Esta desdichada era de baja estatura y obesa, aunque en realidad no estaba bien nutrida y, además, sufría los estragos de una enfermedad pulmonar grave tan avanzada que el médico forense examinante dejaría constancia en su reporte que la difunta estaba destinada a fallecer en los próximos meses a consecuencia de ese mal por más que no hubiera entrado en escena su victimario. Había estado casada y tenía dos hijos. Abandonada por su marido a raíz de su afición a la bebida, hacia trabajos ocasionales para sobrevivir como vender flores y labores de ganchillo en ferias vecinales y, ocasionalmente, cuidaba ancianos. No obstante, la necesidad la forzaba a prostituirse y, al igual que sucedía con las otras víctimas, pernoctaba en albergues de la peor catadura.
La persona destinada a encontrar su cuerpo sin vida fue John Davis, un mozo de cuadra que vivía en la referida casa de inquilinato. Cuando salió de la pensión rumbo a su trabajo en el mercado de Spitalfields se llevaría la muy ingrata sorpresa de toparse con el desfigurado cadáver de la mujer yaciendo sobre el suelo del patio, a medio camino entre la casa y la valla.
El cuello de esta difunta aparecía seccionado de forma similar a la de la anterior victima, pero en este caso exhibía incisiones tan hondas y salvajes que daban a entender que el maniaco había tratado de decapitarla. Asimismo le habían practicado la extracción del útero y de porciones de la vejiga y la vagina.
El violento final de Annie la Morena, operado sólo una semana después de tener efecto el similar homicidio de Polly Nichols incrementó grandemente el temor y la zozobra entre los habitantes de los barrios bajos, quienes intuían que un mismo sujeto era el culpable de los desmanes, y que de seguro los volvería a repetir a menos que fuese aprehendido.
Luego de ocurridos estos trágicos sucesos, un grupo compuesto inicialmente por dieciséis comerciantes del East End se reunió para dar génesis al que dio en llamarse Comité de Vigilancia de Whitechapel, el cual tuvo por Presidente al empresario constructor Mr. George Alkin Lusk.
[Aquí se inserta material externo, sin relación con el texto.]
(* ===== verification/Sources.v ===== *)
(** jnxfeed/cli/sources.py: one replay abstraction over an ITCH data file, a capture
    of the UDP feed, or a live session.

    [run_source] is [run] for the first two; the live source is LiveRun's. *)
From S2P Require Export PyText Fixtures.

#[global] Set Default Goal Selector "!".

(** The source arguments of the command line. *)
Record source_args : Type := mkSourceArgs {
  s_itch_file : option str; s_pcap : option str; s_host : option str; s_port : option Z; s_user : option str;
  s_password : option str; s_glimpse_host : option str; s_glimpse_port : option Z; s_seq : Z }.

Inductive replay_source : Type := FileSource (path : str) | PcapSource (path : str).
Inductive source : Type := Replay (r : replay_source) | LiveSource (host : str).

Definition source_mode (a : source_args) : res source :=
  match given (s_itch_file a), given (s_pcap a), given (s_host a) with
  | Some f, None, None => Ok (Replay (FileSource f))
  | None, Some f, None => Ok (Replay (PcapSource f))
  | None, None, Some h =>
      if bool_decide (s_port a = None) || bool_decide (s_user a = None) || bool_decide (s_password a = None) then Raise SourceError
      else if negb (eqb (bool_decide (s_glimpse_host a = None)) (bool_decide (s_glimpse_port a = None))) then Raise SourceError
      else Ok (LiveSource h)
  | _, _, _ => Raise SourceError
  end.

Definition _iter_file (fs : files) (path : str) : list (Z * bytes) * res () :=
  let '(l, r) := read_file fs path in (imap (fun i raw => (Z.of_nat i + 1, raw)) l, r).
Definition _iter_pcap (fs : files) (path : str) : list (Z * bytes) * res () :=
  let '(l, r) := iter_udp_sample fs path in ((fun i => (seq_of i, i.2)) <$> l, r).

Section run.
  Context {C : Type} (on_message : option (Z -> message -> M C bool)).

(** [on_message is not None and on_message(seq, msg) is False]: the callback returns
    whether to go on. *)
Definition stop_asked (seq : Z) (msg : message) : M (C * Market) bool :=
  match on_message with
  | None => mret false
  | Some f => go_on ← zoom fst (fun c w => (c, w.2)) (f seq msg); mret (negb go_on)
  end.

Fixpoint replay_items (items : list (Z * bytes)) (ended : res ()) (count : Z) : M (C * Market) Z :=
  match items with
  | [] => mlift ended ;; mret count
  | (seq, raw) :: items =>
      msg ← mlift (Itch.decode raw);
      zoom snd (fun k w => (w.1, k)) (market_apply (OMsg msg)) ;;
      stop ← stop_asked seq msg;
      if stop : bool then mret (count + 1) else replay_items items ended (count + 1)
  end.

(** [run] for a file or a capture: the message count of the result. *)
Definition run_source (fs : files) (s : replay_source) : M (C * Market) Z :=
  match s with
  | FileSource f => let '(items, ended) := _iter_file fs f in replay_items items ended 0
  | PcapSource f => let '(items, ended) := _iter_pcap fs f in replay_items items ended 0
  end.
End run.
Arguments run_source {C} _ _ _.
Arguments replay_items {C} _ _ _ _.

(** * Lemmas *)

Lemma imap_numbered {A} (f : Z -> bytes -> A) session first ms :
  imap (fun i m => f (Z.of_nat i + first) m) ms = (fun i => f (seq_of i) i.2) <$> numbered session first ms.
Proof.
  revert first. induction ms as [|m ms IH]; intros first; [done|]. cbn [imap numbered fmap list_fmap]. f_equal.
  rewrite <- IH. apply imap_ext. intros i x _. cbn. f_equal. lia.
Qed.

(** Two sources whose messages are the same, the callback seeing its own numbers. *)
Lemma replay_shift {C} (f : Z -> message -> M C bool) d items ended : forall count w,
  replay_items (Some (fun seq => f (seq + d))) items ended count w =
  replay_items (Some f) ((fun i => (i.1 + d, i.2)) <$> items) ended count w.
Proof.
  induction items as [|[seq raw] items IH]; intros count w; [done|]. cbn [replay_items fmap list_fmap fst snd].
  rewrite !bind_run. destruct (mlift (Itch.decode raw) w) as [w1 [msg|e]]; [|done]. rewrite !bind_run.
  destruct (zoom _ _ _ w1) as [w2 [x|e]]; [|done]. rewrite !bind_run.
  change (stop_asked (Some (fun seq => f (seq + d))) seq msg) with (stop_asked (Some f) (seq + d) msg).
  destruct (stop_asked (Some f) (seq + d) msg w2) as [w3 [[|]|e]]; [done| |done]. apply IH.
Qed.

Lemma read_frames fs path ms : fs !! path = Some (concat (frame16 <$> ms)) -> Forall short ms -> read_file fs path = (ms, Ok ()).
Proof.
  intros Hf Hs. unfold read_file. rewrite Hf. pose proof (iter_messages_frames ms [] Hs) as E. rewrite app_nil_r in E.
  change (iter_messages (concat (frame16 <$> ms)) = (ms, Ok ())) with (iter_messages (concat (map frame16 ms)) = (ms, Ok ())).
  rewrite E. by rewrite iter_loop_nil, app_nil_r.
Qed.

(** * Properties *)

(** C5. A scan of the UDP sample returns exactly when the capture is one session's
    messages, numbered without a gap, that all decode.  Then the manifest counts them,
    and replaying the .itch file it wrote is replaying the capture: from any market and
    with any callback the same effects, the same errors and the same count, the numbers
    being positions in the file; and the slice replays as the first messages do. *)
Theorem file_replays_sample fs pcap out slice n : out <> "" -> slice <> "" -> out <> slice -> pcap <> out -> pcap <> slice -> 0 <= n ->
  let '(fs', r) := scan_udp_sample pcap (Some out) (Some slice) n fs in
  ((exists mans, r = Ok mans) <-> exists session first ms, iter_udp_sample fs pcap = (numbered session first ms, Ok ()) /\ Forall decodes ms) /\
  (forall man sman, r = Ok (man, sman) ->
    let first := default 1 (mf_first_seq man) in
    (forall l, mf_last_seq man = Some l -> mf_message_count man = l - first + 1) /\
    (forall C (f : Z -> message -> M C bool) w,
      run_source (Some (fun i => f (i + (first - 1)))) fs' (FileSource out) w = run_source (Some f) fs' (PcapSource pcap) w) /\
    read_file fs' slice = (take (Z.to_nat n) (read_file fs' out).1, Ok ())).
Proof.
  intros Ho Hs Hos Hpo Hps Hn. pose proof (fun f m => scan_udp_sample_iff fs pcap out slice n f m Ho Hs Hos Hpo Hps Hn) as Hiff.
  destruct (scan_udp_sample pcap (Some out) (Some slice) n fs) as [fs' r]. split.
  { split.
    - intros [mans ->]. destruct (proj1 (Hiff fs' mans) eq_refl) as (session & first & ms & E & Hd & _). by exists session, first, ms.
    - intros (session & first & ms & E & Hd). destruct (Hiff (<[slice := concat (frame16 <$> take (Z.to_nat n) ms)]> (<[out := concat (frame16 <$> ms)]> fs))
        (manifest_of session first ms ms, Some (manifest_of session first (take (Z.to_nat n) ms) ms))) as [_ Hr].
      assert ((fs', r) = (_, Ok _)) as [= _ ->] by (apply Hr; by exists session, first, ms). by eexists. }
  intros man sman ->. destruct (proj1 (Hiff fs' (man, sman)) eq_refl) as (session & first & ms & E & Hd & -> & [= -> _]).
  assert (Forall short ms) as Hshort by (eapply Forall_impl; [exact Hd|apply decoded_short]).
  set (fs' := <[slice := _]> _). assert (read_file fs' out = (ms, Ok ())) as Eo.
  { apply read_frames; [|done]. unfold fs'. by rewrite lookup_insert_ne, lookup_insert_eq. }
  assert (iter_udp_sample fs' pcap = (numbered session first ms, Ok ())) as Ep.
  { rewrite <- E. unfold iter_udp_sample, fs'. by rewrite !lookup_insert_ne. }
  cbv zeta. split_and!.
  - intros l Hl. unfold manifest_of in *. cbn in *. destruct ms; [done|]. injection Hl as <-. cbn. lia.
  - intros C f w. unfold run_source, _iter_file, _iter_pcap. rewrite Eo, Ep, replay_shift. f_equal.
    cbn [manifest_of mf_first_seq]. destruct ms as [|m ms]; [done|]. cbn [default from_option id].
    rewrite <- (imap_numbered pair session first (m :: ms)), fmap_imap. apply imap_ext. intros i x _. cbn. f_equal. lia.
  - rewrite Eo. cbn [fst]. apply read_frames; [unfold fs'; by rewrite lookup_insert_eq|]. by apply Forall_take.
Qed.

Definition sample_messages : list bytes :=
  (fun m => match encode_msg m with Ok d => d | Raise _ => [] end) <$>
  [TimestampSeconds 32400; OrderAdded 5 1001 "B" 100 "1301" "DAY" 25000; OrderDeleted 9 1001].
Definition sample_capture : bytes :=
  let packet seq ms := Packet (demo_eth []) demo_head (TUdp 15000 15000 [x00; x00]%byte (mold_packet (s2l "0000000001") seq (zlen ms) (concat (mold_block <$> ms)))) [] in
  pcap_file [xd4; xc3; xb2; xa1]%byte Little (replicate 16 x00%byte) LINKTYPE_ETHERNET
    [(1, 0, replicate 4 x00%byte, packet 7 (take 2 sample_messages)); (2, 0, replicate 4 x00%byte, packet 9 []);
     (3, 0, replicate 4 x00%byte, packet 9 (drop 2 sample_messages))].
Definition sample_files : files := {[ "s.pcap" := sample_capture ]}.
(** A callback that records the numbers it sees. *)
Definition log_seq (seq : Z) (_ : message) : M (list Z) bool := fun l => (l ++ [seq], Ok true).

Lemma file_replays_sample_witness :
  let x := scan_udp_sample "s.pcap" (Some "s.itch") (Some "head.itch") 2 sample_files in
  let k := market_init 10 in
  (exists mans, x.2 = Ok mans) /\
  run_source (Some (fun i => log_seq (i + 6))) x.1 (FileSource "s.itch") ([], k) =
    run_source (Some log_seq) x.1 (PcapSource "s.pcap") ([], k) /\
  (run_source (Some log_seq) x.1 (PcapSource "s.pcap") ([], k)).1.1 = [7; 8; 9].
Proof.
  pose proof (file_replays_sample sample_files "s.pcap" "s.itch" "head.itch" 2 ltac:(done) ltac:(done) ltac:(done) ltac:(done) ltac:(done) ltac:(done)) as H.
  destruct (scan_udp_sample "s.pcap" (Some "s.itch") (Some "head.itch") 2 sample_files) as [fs' r] eqn:E.
  cbv zeta. cbn [fst snd].
  assert (exists man sman, r = Ok (man, sman) /\ mf_first_seq man = Some 7) as (man & sman & Er & Ef).
  { assert (r = (scan_udp_sample "s.pcap" (Some "s.itch") (Some "head.itch") 2 sample_files).2) as -> by by rewrite E.
    eexists _, _. split; vm_compute; reflexivity. }
  destruct H as [_ H]. destruct (H man sman Er) as (_ & Hr & _). rewrite Ef in Hr. split_and!; [by eexists|by apply (Hr _ log_seq)|].
  assert (fs' = (scan_udp_sample "s.pcap" (Some "s.itch") (Some "head.itch") 2 sample_files).1) as -> by by rewrite E.
  vm_compute. reflexivity.
Defined.
(* ===== verification/Describe.v ===== *)
(** jnxfeed/cli/describe.py: one line of text for a message. *)
From S2P Require Export Itch Types PyText.

#[global] Set Default Goal Selector "!".

Definition _PRICE_FIELDS : list str :=
  concat ((fun t : str * list field => (fun f => f.1.1) <$> filter (fun f : field => f.2 = PRICE) t.2) <$> SCHEMAS).

(** [type(msg).__name__] *)
Definition class_name (m : message) : str :=
  match m with
  | TimestampSeconds _ => "TimestampSeconds"
  | SystemEvent _ _ _ => "SystemEvent"
  | PriceTickSize _ _ _ _ => "PriceTickSize"
  | OrderbookDirectory _ _ _ _ _ _ _ _ _ => "OrderbookDirectory"
  | TradingState _ _ _ _ => "TradingState"
  | ShortSellRestriction _ _ _ _ => "ShortSellRestriction"
  | OrderAdded _ _ _ _ _ _ _ => "OrderAdded"
  | OrderAddedWithAttributes _ _ _ _ _ _ _ _ _ => "OrderAddedWithAttributes"
  | OrderExecuted _ _ _ _ => "OrderExecuted"
  | OrderDeleted _ _ => "OrderDeleted"
  | OrderReplaced _ _ _ _ _ => "OrderReplaced"
  | EndOfSnapshot _ => "EndOfSnapshot"
  end.

(** [msg._fields]: the names of the schema. *)
Definition _fields (m : message) : list str := map (fun f : field => f.1.1) (default [] (dget (type_char m) SCHEMAS)).

(** [" ".join(parts)] and the like. *)
Definition str_join (sep : str) (l : list str) : str := String.concat sep l.

Definition show_field (name : str) (value : fval) : str :=
  name +:+ "=" +:+ match value with
                   | FInt z => if bool_decide (name ∈ _PRICE_FIELDS) then price_to_str z else py_str z
                   | FStr s => s
                   end.

Definition describe_msg (m : message) (tc : option str) : str :=
  default (type_char m) tc +:+ " " +:+ class_name m +:+ " " +:+ str_join " " (zip_with show_field (_fields m) (msg_fields m)).

(** [payload.hex()] *)
Definition hex (l : bytes) : str := l2s (concat ((fun b => [hex_digit (b2z b / 16); hex_digit (b2z b mod 16)]) <$> l)).

(** The text of a DecodeError is not modelled: [error_text] gives it. *)
Definition describe_itch (error_text : exn -> str) (payload : bytes) : str :=
  match Itch.decode payload with
  | Raise e => "?? undecodable (" +:+ error_text e +:+ "): " +:+ hex payload
  | Ok m => describe_msg m (match payload with [] => None | b :: _ => Some (l2s [b]) end)
  end.

(** * Lemmas *)

(** The type char of a decoded message is the first byte of its payload. *)
Lemma describe_itch_decoded error_text payload m : Itch.decode payload = Ok m -> describe_itch error_text payload = describe_msg m None.
Proof.
  intros E. unfold describe_itch. rewrite E. unfold describe_msg. destruct payload as [|b payload]; [done|].
  assert (l2s [b] = type_char m) as ->; [|done]. revert E. unfold Itch.decode.
  destruct (dget (l2s [b]) STRUCTS); [|done]. case_decide; [|done]. munfold. unfold res_bind.
  destruct (struct_unpack Big l payload); [|done]. destruct (of_option KeyError (dget (l2s [b]) SCHEMAS)); [|done].
  destruct (rmap decode_value _); [|done]. intros E. by apply make_msg_inv in E as [-> _].
Qed.

Example describe_order :
  describe_msg (OrderAdded 5 1001 "B" 100 "1301" "DAY" 25005) None
  = "A OrderAdded ns=5 order_number=1001 side=B qty=100 orderbook_id=1301 group=DAY price=2500.5".
Proof. vm_compute. reflexivity. Qed.
Lemma of_level_cons oid side p o l : total_remaining (of_level oid side p (o :: l)) =
  (if decide (o_orderbook_id o = oid /\ o_side o = side) then if decide (o_price o = p) then o_remaining_qty o else 0 else 0) +
  total_remaining (of_level oid side p l).
Proof. unfold of_level. rewrite filter_cons. repeat case_decide; try naive_solver; unfold total_remaining; rewrite ?fmap_cons, ?zsum_cons; done. Qed.

(** The levels of a side, summed, are its orders, summed. *)
Lemma zsum_levels (ps : list Z) (l : list Order) oid side : NoDup ps ->
  (forall o, o ∈ of_side oid side l -> o_price o ∈ ps) ->
  zsum ((fun p => total_remaining (of_level oid side p l)) <$> ps) = total_remaining (of_side oid side l).
Proof.
  intros Hnd. induction l as [|o l IH]; intros Hp; [by apply zsum_map_zero|].
  rewrite (list_fmap_ext _ _ ps (fun i p _ => of_level_cons oid side p o l)), zsum_map_add, IH.
  2: { intros o' Ho'. apply Hp. unfold of_side in *. rewrite filter_cons. case_decide; [by right|done]. }
  unfold of_side at 2. rewrite filter_cons. fold (of_side oid side l). case_decide as Hd; [|by rewrite zsum_map_zero].
  unfold total_remaining at 2. rewrite fmap_cons, zsum_cons, zsum_pick; [done..|]. apply Hp. unfold of_side. rewrite filter_cons, decide_True by done. left.
Qed.

Lemma zsum_perm l l' : l ≡ₚ l' -> zsum l = zsum l'.
Proof. induction 1; rewrite ?zsum_cons; lia. Qed.

Lemma levels_nodup R f l : (forall p, ~ R p p) -> lists_levels R f l -> NoDup l.*1.
Proof.
  intros Hirr [Hs _]. induction Hs as [|p ps Hs IH Hp]; constructor; [|done]. intros Hin.
  rewrite Forall_forall in Hp. exact (Hirr p (Hp p Hin)).
Qed.

Lemma side_total_rep sl f l : side_rep sl f -> lists_levels Z.lt f l -> side_total_qty sl = zsum l.*2.
Proof.
  intros Hr Hl. unfold side_total_qty. rewrite map_fold_foldr. transitivity (zsum (map_to_list (sl_qty sl)).*2).
  { induction (map_to_list (sl_qty sl)) as [|[p q] m IH]; [done|]. cbn [foldr uncurry fmap list_fmap]. by rewrite zsum_cons, <- IH. }
  apply zsum_perm, fmap_Permutation, NoDup_Permutation.
  - apply NoDup_map_to_list.
  - apply (NoDup_fmap_1 fst). eapply levels_nodup; [|exact Hl]. lia.
  - intros [p q]. rewrite elem_of_map_to_list. destruct Hl as [_ Hl]. rewrite Hl, (sr_qty _ _ Hr).
    destruct (Z.eqb_spec (f p) 0) as [E|E]; split; try done; [naive_solver lia|naive_solver|naive_solver].
Qed.

(** A level list of a side, against the live orders. *)
Lemma levels_of_orders os oid buy l : Forall two_sided (dvalues os) ->
  Forall (fun o => 0 < o_remaining_qty o) (dvalues os) -> lists_levels Z.lt (level_qty os oid buy) l ->
  l = (fun p => (p, total_remaining (of_level oid (side_char buy) p (dvalues os)))) <$> l.*1 /\
  (forall p, p ∈ l.*1 <-> of_level oid (side_char buy) p (dvalues os) <> []) /\
  zsum l.*2 = total_remaining (of_side oid (side_char buy) (dvalues os)).
Proof.
  intros Hs Hpos Hl. pose proof (levels_nodup Z.lt _ l ltac:(lia) Hl) as Hnd. destruct Hl as [_ Hl].
  assert (forall p q, (p, q) ∈ l -> q = total_remaining (of_level oid (side_char buy) p (dvalues os))) as Hq.
  { intros p q [<- _]%Hl. by apply level_qty_remaining. }
  assert (l = (fun p => (p, total_remaining (of_level oid (side_char buy) p (dvalues os)))) <$> l.*1) as El.
  { rewrite <- list_fmap_compose. clear - Hq. induction l as [|[p q] l IH]; [done|]. cbn. f_equal.
    - f_equal. apply Hq. left.
    - apply IH. intros p' q' Hin. apply Hq. by right. }
  assert (forall p, p ∈ l.*1 <-> of_level oid (side_char buy) p (dvalues os) <> []) as Hin.
  { intros p. transitivity (level_qty os oid buy p <> 0).
    - rewrite list_elem_of_fmap. split; [intros ([p' q] & -> & [<- Hne]%Hl); done|].
      intros Hne. exists (p, level_qty os oid buy p). split; [done|]. by apply Hl.
    - rewrite level_qty_remaining by done. unfold of_level.
      assert (Forall (fun o => 0 < o_remaining_qty o) (of_level oid (side_char buy) p (dvalues os))) as Hp.
      { apply Forall_forall. intros o Ho. unfold of_level in Ho. apply list_elem_of_filter in Ho as [_ Ho]. rewrite Forall_forall in Hpos. by apply Hpos. }
      fold (of_level oid (side_char buy) p (dvalues os)). destruct Hp as [|o os' Ho Hp]; [done|]. split; [done|intros _].
      unfold total_remaining. rewrite fmap_cons, zsum_cons.
      assert (0 <= zsum (o_remaining_qty <$> os')); [|lia]. clear - Hp. induction Hp as [|o os Ho Hp IH]; [done|]. rewrite fmap_cons, zsum_cons. lia. }
  split_and!; [done|done|]. rewrite El at 1. rewrite <- list_fmap_compose. unfold compose. cbn [snd]. apply zsum_levels; [done|].
  intros o Ho. apply Hin. unfold of_side in Ho. apply list_elem_of_filter in Ho as [[H1 H2] Ho]. intros E.
  assert (o ∈ of_level oid (side_char buy) (o_price o) (dvalues os)) as Hbad by by apply list_elem_of_filter.
  rewrite E in Hbad. by apply not_elem_of_nil in Hbad.
Qed.

(** A row that agrees with the orders. *)
Definition row_sound (os : list Order) (r : book_row) : Prop :=
  match r with
  | BLevel oid _ side p qty n => qty = total_remaining (of_level oid side p os) /\ n = zlen (of_level oid side p os) /\ 0 < n
  | BTotal oid _ side qty n => qty = total_remaining (of_side oid side os) /\ n = zlen (of_side oid side os)
  end.

(** What the live orders of a market must be for the rows to agree with them. *)
Record dumpable (k : Market) : Prop := {
  db_store : store_inv (mbooks k);
  db_sides : Forall two_sided (dvalues (orders (mbooks k))) }.

Lemma dumpable_positive k : dumpable k -> Forall (fun o => 0 < o_remaining_qty o) (dvalues (orders (mbooks k))).
Proof.
  intros [[Hnd Ho _] _]. apply Forall_forall. intros o ([n o'] & -> & Hin)%list_elem_of_fmap. by apply (Ho n), elem_dget.
Qed.

Lemma level_row_sound k oid grp buy l : dumpable k -> lists_levels Z.lt (level_qty (orders (mbooks k)) oid buy) l ->
  let os := orders (mbooks k) in
  let level (pq : Z * Z) := BLevel oid grp (side_char buy) pq.1 pq.2 (default 0 (level_orders os !! (oid, side_char buy, pq.1))) in
  Forall (row_sound (dvalues os)) (level <$> l) /\
  forall o, o ∈ dvalues os -> o_orderbook_id o = oid -> o_side o = side_char buy ->
    exists qty n, BLevel oid grp (side_char buy) (o_price o) qty n ∈ (level <$> l).
Proof.
  intros Hk Hl os level. destruct (levels_of_orders os oid buy l (db_sides k Hk) (dumpable_positive k Hk) Hl) as (El & Hin & _).
  split.
  - apply Forall_forall. intros r (pq & -> & Hpq)%list_elem_of_fmap. unfold level. cbn [row_sound].
    rewrite level_orders_count. assert (pq.1 ∈ l.*1) as Hp by (apply list_elem_of_fmap; by exists pq).
    rewrite El in Hpq. apply list_elem_of_fmap in Hpq as (p & -> & _). cbn [fst snd] in *. split_and!; [done..|].
    apply Hin in Hp. destruct (of_level oid (side_char buy) p (dvalues os)); [done|]. unfold zlen. cbn. lia.
  - intros o Ho Hoid Hside. assert (o_price o ∈ l.*1) as Hp.
    { apply Hin. intros E. assert (o ∈ of_level oid (side_char buy) (o_price o) (dvalues os)) as Hbad by by apply list_elem_of_filter.
      rewrite E in Hbad. by apply not_elem_of_nil in Hbad. }
    apply list_elem_of_fmap in Hp as (pq & Ep & Hpq). eexists _, _. apply list_elem_of_fmap. exists pq. split; [|done].
    unfold level. rewrite Ep. reflexivity.
Qed.

Lemma book_rows_ok k oid b : dumpable k -> books (mbooks k) !! oid = Some b ->
  exists rows, book_rows k oid b = Ok rows /\ Forall (row_sound (dvalues (orders (mbooks k)))) rows /\
    forall o, o ∈ dvalues (orders (mbooks k)) -> o_orderbook_id o = oid -> exists grp qty n qty' n',
      BLevel oid grp (o_side o) (o_price o) qty n ∈ rows /\ BTotal oid grp (o_side o) qty' n' ∈ rows.
Proof.
  intros Hk Hb. set (os := orders (mbooks k)). pose proof (si_books _ (db_store k Hk) oid) as Hrep. rewrite Hb in Hrep. destruct Hrep as [_ Hrep].
  destruct (levels_ascending_rep _ _ (Hrep true)) as (lb & Eb & Hlb). destruct (levels_ascending_rep _ _ (Hrep false)) as (la & Ea & Hla).
  destruct (level_row_sound k oid (group_of k oid) true lb Hk Hlb) as [Sb Ib].
  destruct (level_row_sound k oid (group_of k oid) false la Hk Hla) as [Sa Ia].
  destruct (levels_of_orders os oid true lb (db_sides k Hk) (dumpable_positive k Hk) Hlb) as (_ & _ & Tb).
  destruct (levels_of_orders os oid false la (db_sides k Hk) (dumpable_positive k Hk) Hla) as (_ & _ & Ta).
  unfold book_rows, bid_levels, ask_levels. cbn [book_side] in Eb, Ea. rewrite Eb, Ea. cbn [mbind res_bind cut_depth].
  eexists. split; [reflexivity|]. rewrite fmap_reverse. cbn [side_char] in *. split.
  - apply Forall_app. split; [by apply Forall_reverse|]. apply Forall_app. split; [done|].
    repeat constructor; cbn [row_sound]; rewrite ?side_orders_count; try done.
    + by rewrite (side_total_rep (b_bids b) _ lb (Hrep true) Hlb).
    + by rewrite (side_total_rep (b_asks b) _ la (Hrep false) Hla).
  - intros o Ho Hoid. pose proof (db_sides k Hk) as Hs. rewrite Forall_forall in Hs. exists (group_of k oid).
    destruct (Hs o Ho) as [E|E]; rewrite E.
    + destruct (Ib o Ho Hoid E) as (q & n & Hin). exists q, n. eexists _, _. rewrite !elem_of_app, elem_of_reverse. split; [by left|].
      do 2 right. left.
    + destruct (Ia o Ho Hoid E) as (q & n & Hin). exists q, n. eexists _, _. rewrite !elem_of_app. split; [right; by left|].
      do 2 right. right. left.
Qed.

(** ** The files *)

Lemma rmap_forall2 {A B} (f : A -> res B) (P : A -> B -> Prop) l : (forall x, x ∈ l -> exists y, f x = Ok y /\ P x y) ->
  exists ys, rmap f l = Ok ys /\ Forall2 P l ys.
Proof.
  induction l as [|x l IH]; intros Hf; [by exists []|]. destruct (Hf x) as (y & Ey & Hy); [left|].
  destruct IH as (ys & E & HP); [intros z Hz; apply Hf; by right|]. exists (y :: ys). cbn [rmap]. rewrite Ey. cbn. rewrite E. split; [done|by constructor].
Qed.

Lemma dget_key {K V} `{EqDecision K} (k : K) (d : list (K * V)) : k ∈ dkeys d -> exists v, dget k d = Some v.
Proof. intros Hk. destruct (dget k d) as [v|] eqn:E; [by exists v|]. by apply dget_None in E. Qed.

Lemma refdata_lines_ok k : exists lines, refdata_lines k = Ok lines /\ length lines = length (instruments (refdata k)).
Proof.
  unfold refdata_lines. destruct (rmap_forall2 (fun oid => inst ← of_option KeyError (dget oid (instruments (refdata k))); Ok (refdata_line inst))
    (fun _ _ => True) (merge_sort str_le (dkeys (instruments (refdata k))))) as (lines & E & Hl).
  - intros oid Hin. rewrite merge_sort_Permutation in Hin. destruct (dget_key _ _ Hin) as [inst ->]. by eexists.
  - exists lines. split; [exact E|]. rewrite <- (Forall2_length _ _ _ Hl), merge_sort_Permutation. unfold dkeys. by rewrite length_fmap.
Qed.

Lemma trade_lines_ok k last : exists lines, trade_lines k last = Ok lines.
Proof.
  unfold trade_lines. destruct (rmap_forall2 (fun oid => s ← of_option KeyError (stats (tape k) !! oid);
      Ok (csv_line [oid; group_of k oid; py_str (bs_trade_count s); py_str (bs_volume s); py_str (bs_notional s);
                    opt_int (bs_last_price s); opt_int (bs_last_qty s); opt_int (last !! oid)])) (fun _ _ => True)
    (merge_sort str_le (map_to_list (stats (tape k))).*1)) as (lines & E & _); [|by exists lines].
  intros oid Hin. rewrite merge_sort_Permutation in Hin. apply list_elem_of_fmap in Hin as ([oid' s] & -> & Hin).
  apply elem_of_map_to_list in Hin. cbn. rewrite Hin. by eexists.
Qed.

Lemma order_rows_ok k : NoDup (dkeys (orders (mbooks k))) ->
  exists os, order_rows k = Ok os /\ os ≡ₚ dvalues (orders (mbooks k)) /\ Forall2 (fun n o => dget n (orders (mbooks k)) = Some o) (merge_sort Z.le (dkeys (orders (mbooks k)))) os.
Proof.
  intros Hnd. unfold order_rows. set (d := orders (mbooks k)) in *.
  destruct (rmap_forall2 (fun number => of_option KeyError (dget number d)) (fun n o => dget n d = Some o) (merge_sort Z.le (dkeys d))) as (os & E & Hos).
  - intros n Hin. rewrite merge_sort_Permutation in Hin. destruct (dget_key _ _ Hin) as [o Ho]. rewrite Ho. by eexists.
  - exists os. split; [done|]. split; [|done]. set (get n := default (mkOrder 0 "" "" "" 0 0) (dget n d)).
    assert (os = get <$> merge_sort Z.le (dkeys d)) as ->.
    { clear - Hos. induction Hos as [|n o ns os Ho Hos IH]; [done|]. cbn. unfold get at 1. by rewrite Ho, IH. }
    assert (dvalues d = get <$> dkeys d) as ->; [|by rewrite merge_sort_Permutation].
    unfold dvalues, dkeys. rewrite <- list_fmap_compose. apply list_fmap_ext. intros i [n o] Hi. cbn. unfold get.
    apply list_elem_of_lookup_2 in Hi. by rewrite (elem_dget n o d Hnd Hi).
Qed.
A cargo de estos animosos ciudadanos se emprendieron patrullajes nocturnos por las callejuelas próximas a donde se habían concretado los crímenes, proporcionándose de tal suerte un inesperado apoyo civil a la labor de la policía.
A todo esto, el responsable de tanta conmoción todavía no era reconocido por la prensa bajo el mote o alias que con el correr del tiempo le reportaría su histórica notoriedad, sino que simplemente era designado bajo el más modesto rótulo de “Asesino de Whitechapel”.
Otro acontecimiento digno de destaque que se verificó luego del atentado contra Annie Chapman fue que la policía detuvo en calidad de sospechoso a un zapatero de procedencia hebrea llamado John Pizer, al cual el periodismo motejó “Delantal de Cuero” por la prenda que usaba para ejercer su oficio. Algún tiempo más adelante este hombre fue puesto en libertad por insuficiencia de pruebas en su contra, e incluso le ganó a un periódico local un juicio por difamación, obteniendo así una indemnización de modesto monto.
Los homicidios tercero y cuarto de la serie indiscutida tuvieron lugar ambos durante la madrugada del 30 de septiembre de aquel fatídico año, y estuvieron separados por un lapso temporal de menos de una hora. A los luctuosos hechos verificados aquella noche se los calificó con el nombre de “el doble acontecimiento”.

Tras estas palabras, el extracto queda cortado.